The WELL was started by Stewart Brand and Larry Brilliant in 1985, and the name is partially a reference to some of Brand's earlier projects, including the Whole Earth Catalog. The WELL began as a dial-up bulletin board system (BBS), became one of the original dial-up ISPs in the early 1990s when commercial traffic was first allowed, and changed into its current form as the Internet and web technology evolved. Its original management team—Matthew McClure, soon joined by Cliff Figallo and John Coate—collaborated with its early users to foster a sense of virtual community. From 1994 to 1999 the WELL was owned by Bruce Katz, founder of Rockport, a manufacturer of walking shoes. Since April 1999 it has been owned by Salon.com, several of whose founders such as Scott Rosenberg had previously been regular participants there. Gail Ann Williams was hired by Figallo in 1991, and has continued in management roles into the current era.

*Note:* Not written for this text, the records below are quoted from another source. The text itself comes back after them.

(** * dpar: a transition-based dependency parser

    A shallow embedding of the arc-standard transition system, its static
    oracle, the greedy parsing driver, the feature addressing and hashing
    code and the hashing SVM guide, followed by the properties proved of
    them.

    Conventions of the embedding.
    - Go's [uint] is modelled by [N] and Go's [int] by [Z]; where the code
      converts or computes at 64 bits the wrap-around is written out
      ([int_of_uint], [uint64_of_int]).
    - A slice is a [list]; indexing out of range panics, which is explicit
      in the result type [go].
    - A Go [string] is a sequence of bytes: [string].
    - A [float64] is a primitive binary64 [float]. *)

From Stdlib Require Import ZArith NArith String Ascii List Lia Floats.
From Stdlib Require Import DecimalString.
From Stdlib.Strings Require Import Byte.
From stdpp Require Import base gmap sets list strings.

Open Scope Z_scope.

(** ** The Go run time: panics, errors, slices *)

Module goruntime.

(** A Go computation either returns or panics. *)
Inductive go (A : Type) : Type :=
  | Returns (a : A)
  | Panics (msg : string).
Arguments Returns {A} a.
Arguments Panics {A} msg.

#[global] Instance go_ret : MRet go := fun A a => Returns a.

#[global] Instance go_bind : MBind go := fun A B k m =>
  match m with
  | Returns a => k a
  | Panics msg => Panics msg
  end.

#[global] Instance go_eq_dec {A} `{EqDecision A} : EqDecision (go A).
Proof. solve_decision. Defined.

(** A Go function of result type [(T, error)]. *)
Inductive result (A : Type) : Type :=
  | Ok (a : A)
  | Err (msg : string).
Arguments Ok {A} a.
Arguments Err {A} msg.

(** [len(s)] *)
Definition len {A} (s : list A) : Z := Z.of_nat (length s).

(** [s[i]], with the run-time bounds check. *)
Definition index {A} (s : list A) (i : Z) : go A :=
  if (i <? 0) || (len s <=? i) then Panics "index out of range"
  else match s !! Z.to_nat i with
       | Some x => Returns x
       | None => Panics "index out of range"
       end.

(** [s[:hi]] *)
Definition slice_to {A} (s : list A) (hi : Z) : go (list A) :=
  if (hi <? 0) || (len s <? hi) then Panics "slice bounds out of range"
  else Returns (take (Z.to_nat hi) s).

(** [s[lo:]] *)
Definition slice_from {A} (s : list A) (lo : Z) : go (list A) :=
  if (lo <? 0) || (len s <? lo) then Panics "slice bounds out of range"
  else Returns (drop (Z.to_nat lo) s).

(** [s[i] = x], with the run-time bounds check. *)
Definition store {A} (s : list A) (i : Z) (x : A) : go (list A) :=
  if (i <? 0) || (len s <=? i) then Panics "index out of range"
  else Returns (<[Z.to_nat i := x]> s).

(** [int(u)] for [u : uint]: reinterpretation at 64 bits. *)
Definition int_of_uint (u : N) : Z :=
  let v := Z.of_N u mod 2 ^ 64 in
  if v <? 2 ^ 63 then v else v - 2 ^ 64.

(** [uint64(i)] for [i : int] or [i : uint]. *)
Definition uint64_of_int (i : Z) : Z := i mod 2 ^ 64.

(** Arithmetic on [int] wraps at 64 bits. *)
Definition wrap_int (z : Z) : Z := (z + 2 ^ 63) mod 2 ^ 64 - 2 ^ 63.
(** * Center-crop binding of the vision transforms host object

    A shallow embedding of
    [react-native-pytorch-core/cxx/src/torchlive/vision/TransformsHostObject.cpp]
    and the properties of its [centerCrop] factory and of the callable the
    factory produces. *)

From Stdlib Require Import ZArith Ascii String DecimalString DecimalPos DecimalZ Lia Bool.
From Stdlib Require Import Floats.SpecFloat.
From stdpp Require Import base list.

Local Open Scope Z_scope.

(** ** Outcomes of native code

    A call either returns, throws a C++ exception, or has no defined
    behaviour (an out-of-bounds read, a conversion whose value does not fit
    the destination type). *)

Inductive Exception : Type :=
| JSError (message : string)       (* jsi::JSError, line 106 *)
| JSINativeException               (* thrown by jsi::Value::asNumber *)
| ArgumentTypeError                (* the argument-type error of parseTensor *)
| c10_Error                        (* a failed TORCH_CHECK *)
| c10_IndexError                   (* a dimension or index out of range *)
| NotCallable.                     (* the engine was asked to call a non-function *)

Inductive Outcome (A : Type) : Type :=
| Returned (a : A)
| Thrown (e : Exception)
| Undefined.

Arguments Returned {A} a.
Arguments Thrown {A} e.
Arguments Undefined {A}.

Definition Outcome_bind {A B : Type} (m : Outcome A) (k : A → Outcome B)
  : Outcome B :=
  match m with
  | Returned a => k a
  | Thrown e => Thrown e
  | Undefined => Undefined
  end.

(** ** Machine integers of the C++ code *)

Module CInt.

(** [int] is 32 bits wide, two's complement. *)
Definition INT_MIN : Z := - 2 ^ 31.
Definition INT_MAX : Z := 2 ^ 31 - 1.

Definition in_range (z : Z) : Prop := INT_MIN ≤ z ≤ INT_MAX.

Definition in_rangeb (z : Z) : bool := (INT_MIN <=? z) && (z <=? INT_MAX).

(** Conversion of a wider integer to [int]: the value modulo 2^32, read as
    a signed number. *)
Definition of_Z (z : Z) : Z := (z + 2 ^ 31) mod 2 ^ 32 - 2 ^ 31.

(** [a - b] on [int]: the behaviour is undefined when the difference is
    not a value of [int]. *)
Definition sub (a b : Z) : Outcome Z :=
  if in_rangeb (a - b) then Returned (a - b) else Undefined.

(** [a / b] on [int] truncates toward zero; the behaviour is undefined for a
    zero divisor and when the quotient is not a value of [int]. *)
Definition div (a b : Z) : Outcome Z :=
  if (b =? 0) || negb (in_rangeb (a ÷ b)) then Undefined
  else Returned (a ÷ b).

(** [std::min] on [int]. *)
Definition min (a b : Z) : Z := if b <? a then b else a.

(** [a - b] on [size_t], which is unsigned and 64 bits wide: the
    difference wraps around when [b] is larger than [a]. *)
Definition size_t_sub (a b : Z) : Z :=
  if b <=? a then a - b else a - b + 2 ^ 64.

End CInt.

(** ** Tensors of the native library

    A tensor handle is a view: a shape, the strides of the view and its
    offset into the storage.  Each dimension is kept with its stride, so
    that the two sequences have the same length by construction. *)

Record Dim : Type := mkDim { dim_size : Z; dim_stride : Z }.

Record Tensor : Type := mkTensor {
  storage_offset : Z;
  tensor_dims : list Dim
}.

(** [tensor.sizes()], an array of 64-bit integers. *)
Definition sizes (t : Tensor) : list Z := dim_size <$> tensor_dims t.

(** [tensor.ndimension()]. *)
Definition ndimension (t : Tensor) : Z := Z.of_nat (length (tensor_dims t)).

(** [ArrayRef::operator[]]: the index is unsigned and is not checked; reading
    outside of the array has no defined behaviour, which is [None] here. *)
Definition at_index {A : Type} (l : list A) (i : Z) : option A :=
  if (0 <=? i) && (i <? Z.of_nat (length l)) then l !! Z.to_nat i else None.

Module ATen.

Notable items in WELL history include being the forum through which John Perry Barlow, John Gilmore, and Mitch Kapor, the founders of the Electronic Frontier Foundation, met. Howard Rheingold, an early and very active member, was inspired to write his book The Virtual Community by his experience on the WELL. Craig Newmark started his original Craigslist mailings there. The WELL was a major online meeting place for fans of the Grateful Dead, especially those who followed the band from concert to concert, in the late 1980s and early 1990s. The WELL also played a role in the book Takedown about the pursuit and capture of Kevin Mitnick. Founded in Sausalito, California, the service is now based in San Francisco.
In August 2005 Salon Media Group announced that it was looking for a buyer for the WELL, in order to concentrate on other business lines. In November 2006, a press release of The WELL said, "As Salon has not found a suitable purchaser, it has determined that it is currently in the best interest of the company to retain this business and has therefore suspended all efforts to sell The WELL."
Topics of discussion
The WELL is divided into general subject areas known as conferences. These conferences reflect member interests, and include arts, health, business, regions, hobbies, spirituality, music, politics, games, software and many more.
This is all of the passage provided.